Sur proposition de Mgr Stephen Blaire, 71 ans, évêque de Stockton (Californie) et président de la Commission épiscopale sur la justice et le développement humain (aux États-Unis), les évêques ont accepté par 171 voix contre 26 que la Conférence épiscopale (United States Conference of Catholic Bishops, USSCB) autorise la Commission à préparer un document, en forme de message, sur la situation économique des États-Unis, et dont le titre serait « Réflexions catholiques sur le travail, la pauvreté et une économie sinistrée ». Mais comme ce document sera soumis à l’approbation de l’épiscopat lors de son assemblée plénière d’automne, c’est-à-dire en novembre prochain et donc après les élections (présidentielle, législatives…), on peut légitimement s’interroger sur son intérêt général et particulier. C’est ce qu’ont essayé de faire comprendre un certain nombre d’évêques hostiles à cet énième document à vocation économique, à mon avis à juste titre, d’autant plus que les prélats opposants ne sont pas des “seconds couteaux”.

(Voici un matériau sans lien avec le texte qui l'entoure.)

(** *** What makes a file and a link valid *)

Lemma check_mode_iff (sb : stat) (uid gid mode : Z) :
  check_mode (Some sb) uid gid mode = true
  <-> Z.land mode S_IFMT = Z.land (st_mode sb) S_IFMT
      /\ Z.land mode ALLPERMS = Z.land (st_mode sb) ALLPERMS
      /\ (uid = ID_NONE \/ st_uid sb = uid)
      /\ (gid = ID_NONE \/ st_gid sb = gid).
Proof.
  unfold check_mode, check_type.
  destruct (Z.eqb_spec (Z.land mode S_IFMT) (Z.land (st_mode sb) S_IFMT));
    simpl; [|intuition discriminate].
  destruct (Z.eqb_spec (Z.land mode ALLPERMS)
              (Z.land (st_mode sb) ALLPERMS));
    simpl; [|intuition discriminate].
  destruct (Z.eqb_spec uid ID_NONE), (Z.eqb_spec (st_uid sb) uid),
    (Z.eqb_spec gid ID_NONE), (Z.eqb_spec (st_gid sb) gid); simpl;
    intuition (discriminate || congruence).
Qed.

(** X7. A generated file that can be read and whose status lstat gives is
    valid exactly when its text has the layout with the expected body and
    the file is a regular file with the mode bits 0644 (no other bit of
    07777 set), owned by AUTHSELECT_UID and AUTHSELECT_GID, where the value
    (uid_t)-1 or (gid_t)-1 of such a constant switches that comparison
    off. *)
Theorem check_generated_file_valid_iff (w : world) (path : string)
    (expected : option string) (v : bool) (text : string) (sb : stat) :
  read_textfile w path None = (EOK, Some text) ->
  sys_lstat w path = Done sb ->
  exists b : bool,
    check_generated_file w path expected v = (EOK, b)
    /\ (b = true
        <-> generated_layout text (default EmptyString expected)
            /\ Z.land (st_mode sb) S_IFMT = S_IFREG
            /\ Z.land (st_mode sb) ALLPERMS = 0x1A4
            /\ (AUTHSELECT_UID w = ID_NONE \/ st_uid sb = AUTHSELECT_UID w)
            /\ (AUTHSELECT_GID w = ID_NONE \/ st_gid sb = AUTHSELECT_GID w)).
Proof.
  intros Hread Hstat. unfold check_generated_file. rewrite Hread.
  cbn [Z.eqb EOK ENOENT EACCES negb].
  pose proof (check_content_layout text (default EmptyString expected)) as Hl.
  replace (match expected with Some e => e | None => EmptyString end)
    with (default EmptyString expected) by (now destruct expected).
  destruct (check_content text _); cbn [negb].
  - unfold check_file, check_internal. rewrite Hstat. cbn [Z.eqb EOK negb].
    eexists. split; [reflexivity|].
    rewrite check_mode_iff.
    change (Z.land (Z.lor S_IFREG _) S_IFMT) with S_IFREG.
    change (Z.land (Z.lor S_IFREG _) ALLPERMS) with 0x1A4.
    intuition congruence.
  - exists false. split; [reflexivity|]. intuition discriminate.
Qed.

Lemma check_generated_file_valid_iff_witness :
  exists b : bool,
    check_generated_file host_configured "/etc/authselect/nsswitch.conf"
      (Some nsswitch_body) false = (EOK, b)
    /\ (b = true
        <-> generated_layout nsswitch_text nsswitch_body
            /\ Z.land (Z.lor S_IFREG perm_0644) S_IFMT = S_IFREG
            /\ Z.land (Z.lor S_IFREG perm_0644) ALLPERMS = 0x1A4
            /\ (0 = ID_NONE \/ 0 = 0)
            /\ (0 = ID_NONE \/ 0 = 0)).
Proof.
  apply (check_generated_file_valid_iff host_configured
           "/etc/authselect/nsswitch.conf" (Some nsswitch_body) false
           nsswitch_text
           {| st_mode := Z.lor S_IFREG perm_0644; st_uid := 0; st_gid := 0 |});
    vm_compute; reflexivity.
Defined.

(** X8. check_link reports a link as valid exactly when lstat finds a
    symbolic link whose bits under 07777 are 0777 and readlink gives a
    target that is a prefix of the expected destination. The owner of the
    link plays no part. In every other case that returns EOK the link is
    invalid. *)
Theorem check_link_valid_iff (w : world) (linkpath destpath : string)
    (v : bool) :
  check_link w linkpath destpath v = (EOK, true)
  <-> exists (sb : stat) (linkbuf : string),
        sys_lstat w linkpath = Done sb
        /\ Z.land (st_mode sb) S_IFMT = S_IFLNK
        /\ Z.land (st_mode sb) ALLPERMS = ACCESSPERMS
        /\ readlink w linkpath (PATH_MAX + 1) = Done linkbuf
        /\ String.prefix linkbuf destpath = true.
Proof.
  unfold check_link, check_internal.
  destruct (sys_lstat w linkpath) as [e|sb] eqn:Hstat.
  - split.
    + cbv zeta. destruct (Z.pos e =? ENOENT); cbn; intros [=].
    + intros (sb & linkbuf & [=] & _).
  - pose proof (check_mode_iff sb ID_NONE ID_NONE
                  (Z.lor S_IFLNK ACCESSPERMS)) as Hmode.
    change (Z.land (Z.lor S_IFLNK ACCESSPERMS) S_IFMT) with S_IFLNK in Hmode.
    change (Z.land (Z.lor S_IFLNK ACCESSPERMS) ALLPERMS)
      with ACCESSPERMS in Hmode.
    destruct (check_mode (Some sb) _ _ _); cbn -[Nat.add readlink].
    + destruct (readlink w linkpath (PATH_MAX + 1)) as [e|linkbuf] eqn:Hlink.
      * split; [intros [=]|]. intros (sb' & linkbuf & _ & _ & _ & [=] & _).
      * rewrite strncmp_strcmp.
        destruct (Z.eqb_spec
                    (strcmp linkbuf
                       (substring 0 (String.length linkbuf) destpath)) 0)
          as [E|E]; cbn [negb]; rewrite strcmp_eq in E.
        -- split; [intros _|reflexivity].
           exists sb, linkbuf.
           assert (Hm : true = true) by reflexivity.
           apply Hmode in Hm as (Ht & Hp & _).
           repeat split; try congruence.
           apply prefix_correct. congruence.
        -- split; [intros [=]|].
           intros (sb' & linkbuf' & _ & _ & _ & [= <-] & Hpre).
           apply prefix_correct in Hpre. congruence.
    + split; [intros [=]|].
      intros (sb' & linkbuf & [= <-] & Ht & Hp & _).
      assert (Hf : false = true); [|discriminate].
      apply Hmode. repeat split; auto.
Qed.
(** * Truth-py: the number analysis engine (truth.py) and the letter-index
      codec (true.py), embedded in Rocq.

    The development has three layers.

    - [Py]: the fragment of the Python 3 host semantics the two programs
      rely on: exceptions, unbounded integers, ASCII text and its [str]
      methods, [int(text, base)], binary64 conversion and [math.sqrt]
      (through the Standard Library's [SpecFloat]), loops run on fuel.
    - [Truth]: the functions of truth.py, one definition per [def].
    - [Codec]: the functions of true.py.

    Definitions come first, statements and proofs follow. *)

From Stdlib Require Import ZArith List Bool String Ascii Lia Znumtheory Sorted.
From Stdlib Require Import Floats.SpecFloat.
Import ListNotations.

Set Implicit Arguments.
Open Scope string_scope.
Open Scope list_scope.
Open Scope Z_scope.

(* ===================================================================== *)
(** * Host semantics *)
(* ===================================================================== *)

Module Py.

(** The built-in exceptions the two programs can meet. *)
Inductive exn : Type :=
| ValueError
| IndexError
| OverflowError
| OSError.

(** What evaluating an expression yields: a value, or a raised exception. *)
Inductive outcome (A : Type) : Type :=
| Ok (a : A)
| Raise (e : exn).
Arguments Ok {A} a.
Arguments Raise {A} e.

Definition obind {A B} (c : outcome A) (k : A -> outcome B) : outcome B :=
  match c with
  | Ok a => k a
  | Raise e => Raise e
  end.

(** A computation that may loop takes fuel: [None] means that the fuel ran
    out before the computation finished, never a Python-level event. *)
Definition comp (A : Type) : Type := nat -> option (outcome A).

Definition ret {A} (a : A) : comp A := fun _ => Some (Ok a).
Definition raise {A} (e : exn) : comp A := fun _ => Some (Raise e).
Definition lift {A} (c : outcome A) : comp A := fun _ => Some c.

Definition bind {A B} (c : comp A) (k : A -> comp B) : comp B :=
  fun fuel =>
    match c fuel with
    | Some (Ok a) => k a fuel
    | Some (Raise e) => Some (Raise e)
    | None => None
    end.

(** [try: c except (e1, e2, ...): h] *)
Definition try_except {A} (c : outcome A) (caught : exn -> bool)
    (h : outcome A) : outcome A :=
  match c with
  | Ok a => Ok a
  | Raise e => if caught e then h else Raise e
  end.
Lemma report_row_key (data : DataFrame) (g : string) (k : cell) :
  group_col data = Some g -> report_row data g k !! g = Some k.
Proof.
  intros Hg. unfold report_row.
  assert (g <> "sessions_per_user" /\ g <> "conversion_rate" /\ g ∉ agg_names)
    as (N1 & N2 & N3).
  { apply group_col_cases in Hg. unfold agg_names.
    rewrite !elem_of_cons, elem_of_nil.
    destruct Hg as [-> | ->]; intuition discriminate. }
  assert (agg_row g k (group_rows (rows data) g k) (agg_cols data) !! g = Some k)
    as Hbase.
  { rewrite agg_row_lookup_other by (rewrite agg_cols_names; tauto).
    apply lookup_singleton_eq. }
  destruct (has_col data "conversions" && has_col data "sessions"),
    (has_col data "sessions");
    rewrite ?lookup_insert_ne by congruence; exact Hbase.
Qed.

Lemma filter_length_perm {A} (f : A -> bool) (l l' : list A) :
  l ≡ₚ l' -> length (List.filter f l) = length (List.filter f l').
Proof.
  intros H. induction H as [|x l l' H IH|x y l|l l' l'' H1 IH1 H2 IH2]; simpl.
  - reflexivity.
  - destruct (f x); simpl; congruence.
  - destruct (f x), (f y); reflexivity.
  - congruence.
Qed.

Lemma filter_map_list {A B} (f : B -> bool) (h : A -> B) (l : list A) :
  length (List.filter f (map h l)) = length (List.filter (fun x => f (h x)) l).
Proof.
  induction l as [|x l IH]; simpl; [reflexivity|].
  destruct (f (h x)); simpl; congruence.
Qed.

(** X3. Every channel of the dataset has exactly one row in the report. *)
Theorem one_row_per_channel (data : DataFrame) (a : Analysis.t) (g : string)
    (r : gmap string cell) (c : cell) :
  analyze_source_medium data = Ok (SourceReport a) ->
  group_col data = Some g ->
  r ∈ rows data -> r !! g = Some c -> is_missing c = false ->
  length (List.filter (of_channel g c) (Analysis.by_channel a)) = 1%nat.
Proof.
  intros Ha Hg Hr Hc Hm.
  destruct (analyze_source_medium_report _ _ Ha)
    as (g' & grouped & Hg' & Hok & Hby & _).
  assert (g' = g) as -> by congruence.
  rewrite Hby, (filter_length_perm _ _ _ (grouped_channels_perm _ _ _ Hg Hok)).
  rewrite filter_map_list.
  rewrite (List.filter_ext _ (cell_eqb c)).
  - apply sorted_keys_match_once; [apply group_keys_sorted|].
    apply (group_keys_complete _ _ r); assumption.
  - intros k. unfold of_channel. rewrite (report_row_key _ _ _ Hg). reflexivity.
Qed.

Lemma series_sum_cons (r : gmap string cell) (rs : list (gmap string cell))
    (c : string) :
  series_sum (series (r :: rs) c) == summand c r + series_sum (series rs c).
Proof.
  unfold series_sum, summand. simpl.
  destruct (float_at r c); simpl; fold (series rs c); lra.
Qed.

Lemma series_sum_perm (l l' : list (gmap string cell)) (c : string) :
  l ≡ₚ l' -> series_sum (series l c) == series_sum (series l' c).
Proof.
  intros H. induction H as [|x l l' H IH|x y l|l l' l'' H1 IH1 H2 IH2].
  - reflexivity.
  - rewrite !series_sum_cons, IH. reflexivity.
  - rewrite !series_sum_cons. lra.
  - rewrite IH1. exact IH2.
Qed.

Lemma Qsum_map_add {A} (f h : A -> Q) (l : list A) :
  Qsum (map (fun x => f x + h x) l) == Qsum (map f l) + Qsum (map h l).
Proof. induction l as [|x l IH]; simpl; [lra | rewrite IH; lra]. Qed.

Lemma Qsum_map_ext {A} (f h : A -> Q) (l : list A) :
  (forall x, f x == h x) -> Qsum (map f l) == Qsum (map h l).
Proof.
  intros H. induction l as [|x l IH]; simpl; [reflexivity|].
  rewrite IH, (H x). reflexivity.
Qed.

(** Over keys in strictly ascending order, a value is counted by the one key
    it matches. *)
Lemma Qsum_matching_key (c : cell) (v : Q) (ks : list cell) :
  StronglySorted key_lt ks ->
  Qsum (map (fun k => if cell_eqb c k then v else 0) ks)
  == (if existsb (cell_eqb c) ks then v else 0).
Proof.
  intros Hs. induction Hs as [|k ks Hs IH Hall]; simpl; [reflexivity|].
  destruct (cell_eqb c k) eqn:E; simpl; [|rewrite IH; lra].
  rewrite IH.
  assert (existsb (cell_eqb c) ks = false) as ->; [|lra].
  destruct (existsb (cell_eqb c) ks) eqn:Ex; [|reflexivity].
  apply existsb_exists in Ex. destruct Ex as [k' [Hk' E']].
  rewrite Forall_forall in Hall. apply list_elem_of_In in Hk'.
  destruct (Hall k' Hk') as [_ Hne].
  rewrite cell_eqb_sym in E. rewrite (cell_eqb_trans _ _ _ E E') in Hne.
  discriminate.
Qed.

L’évêque de Lansing (Michigan), Mgr Earl Boyea, a profité du débat avant le vote, pour placer une première “banderille” sur la Commission, la critiquant pour ses positions publiques hostiles au projet de budget élaboré par le député catholique Républicain du Wisconsin à la Chambre des Représentants et président de sa Commission budgétaire, Paul Ryan. Son rapport de mars 2012 (The Path to Prosperity: A Blueprint for American Renewal – Le chemin vers la prospérité : un projet pour le renouveau américain), avait été critiqué par certains secteurs catholiques de gauche reprenant l’antienne, que nous connaissons aussi en France : « Tout pour les riches, rien pour les pauvres » ; une caricature fabriquée à partir d’une lecture vraiment oblique de ce projet de budget. Passons. Cette critique avait été reprise par des secteurs ecclésiaux, notamment la Commission présidée par Mgr Blaire. D’où cette mise au point très intéressante de Mgr Boyea : « Des laïcs catholiques, notamment des économistes catholiques, ont exprimé des inquiétudes sur ce qui a été perçu comme un acte partisan contre le député Paul Ryan et le budget qu’il a proposé [l’évêque ajoute « perçu comme un acte venant des évêques alors qu’il n’était que celui de la Commission » !]. Nous ne devons être clairs que sur les principes et laisser aux laïcs le soin de les appliquer (…). Cela a été considéré comme partisan et, par conséquent, n’a pas vraiment fait progresser le dialogue dans notre pays profondément divisé (…). Je ne suis pas sûr que nous ayons l’humilité de ne pas nous aventurer dans des domaines où nous manquons de compétence et où nous devrions laisser les laïcs prendre la barre. Nous avons beaucoup plus besoin d’apprendre que d’enseigner dans ce domaine. Nous avons plus besoin d’écouter que de parler. Nous disposons déjà d’un excellent et remarquable Compendium [sur la doctrine sociale de l’Église] ».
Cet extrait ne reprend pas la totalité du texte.